Q: How do you tell an introverted computer scientist from an extroverted computer scientist?

A: An extroverted computer scientist looks at your shoes when he talks to you.

The laughter was of the smuggest, most patronizing sort you can imagine. I come from an Irish Catholic family, one of six children, where it's hard to get a word in edge-wise. We all read, watch movies, love the arts, form opinions that are dearly held, and generally consider ourselves to be an outgoing, engaging, personable group.

I've always told myself and anyone else who would listen that I am a made engineer, not born. I didn't grow up fixing cars or radios. I went to school to study mechanical engineering with little understanding of what the field was about. I took calculus and physics as a senior in high school; engineering seemed to be a natural next step. I knew lots of guys who had an innate, natural insight into the way things worked. My reality was confined to the computers where I made a living running simulations.

My youth pre-dated the personal computer revolution, so I didn't discover programming by hacking on a beloved Tandy. My segue into software engineering came about because my mechanical engineering work involved working with Unix workstations and code written in Fortran and C. Those led to C++ and Java for networked PCs. The transition was a quiet, gradual one.

Programming wasn't a burning thirst to be slaked. The passions of my adolescence were playing basketball and the guitar.

One of my employers went through a phase of testing all of us. I took the Myers-Briggs test and found out that I was type ENFJ - slightly extroverted, intuitive, borderline judging, and off the scale on feeling. When I got the results for my Hermann brain dominance, they said I was almost a perfect square: equal facility in upper and lower, left and right modes.

I have proof: I'm nobody's stereotypical geek. Hence the smug laughter at the joke.

Imagine my surprise when I went to my most recent performance review. My boss told me that there were no problems with my technical performance. Everyone agreed that I was knowledgeable and competent - no worries there.

But I was sabotaging myself with my body language. Some of the business folks that I came into contact with said I wouldn't make eye contact with them. I looked down at the table and appeared to not be listening. My facial expressions were "dismissive" when other people presented ideas. My body language excluded others: arms folded, one leg crossed over the other.

My self-awareness failed me. I might have had an idea that this was true, but it hadn't been spelled out for me so clearly. The feedback from people outside my normal sphere was telling.

How could this be true? How did this happen to me?

It reminded me again how important perception is.

Technical people love to say how they hate politics, that the focus should be on the problem at hand, that technology is a meritocracy where the best argument wins. But this assumes that science and technology represent Platonic ideals of absolute truth, as objective and detached as a free body diagram.

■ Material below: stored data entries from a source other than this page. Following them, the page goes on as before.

(* [portable_preferences.rs] PreferenceError *)
Inductive PreferenceError :=
  | PreferenceRejected (reason : string)
  | PreferenceIo (reason : string)
  | PreferenceSerialization (reason : string).
(* [portable_preferences.rs] PreferenceError::reason *)
Definition preference_reason (self : PreferenceError) : string :=
  match self with
  | PreferenceRejected reason | PreferenceIo reason | PreferenceSerialization reason => reason
  end.
(* [portable_preferences.rs] Display for PreferenceError::fmt *)
Definition preference_error_to_string (self : PreferenceError) : string :=
  match self with
  | PreferenceRejected reason => "portable preference rejected: " ++ reason
  | PreferenceIo reason => "portable preference io error: " ++ reason
  | PreferenceSerialization reason => "portable preference serialization error: " ++ reason
  end%string.
Definition rejected_if (cond : bool) (reason : string) : result unit PreferenceError :=
  refuse_if cond (PreferenceRejected reason).

(* ------------------------------------------------------------------ *)
(** ** Texts that look like security data *)


(** Bytes outside ASCII are never kept, so bytes are as good as characters. *)
(* [portable_preferences.rs] tokens *)
Definition tokens (value : string) (keep : ascii → bool) : list string :=
  List.filter (λ token, negb (bool_decide (token = ""))) (split (λ c, negb (keep c)) value).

As long as there are two people in the room there will be politics. Persuasion will always be necessary. I've been reminded that even the best argument can be undone by the other pathways that humans have evolved. Your tone of voice, your expression, your posture, your ability to pick up on the cues telling you when it's your turn to speak, etc. - all communicate a message in parallel with the words and pictures you're emitting at the whiteboard.

Gödel taught us that mathematics cannot achieve that ideal objectivity and completeness. David Wolpert is proving that the same is true of our understanding of the physical universe. How can I be so certain of my views?

I have to be more conscious of social graces. I have to watch to ensure that arrogance isn't creeping in on me. I need to remember the phrase "Have strong opinions, lightly held."

I started practicing yesterday by doing some simple things: make eye contact when others are speaking; keep hands in the lap instead of folding arms; listen attentively when others are talking; take a breath before offering an opinion.

Is it possible to rewire oneself again? I hope so.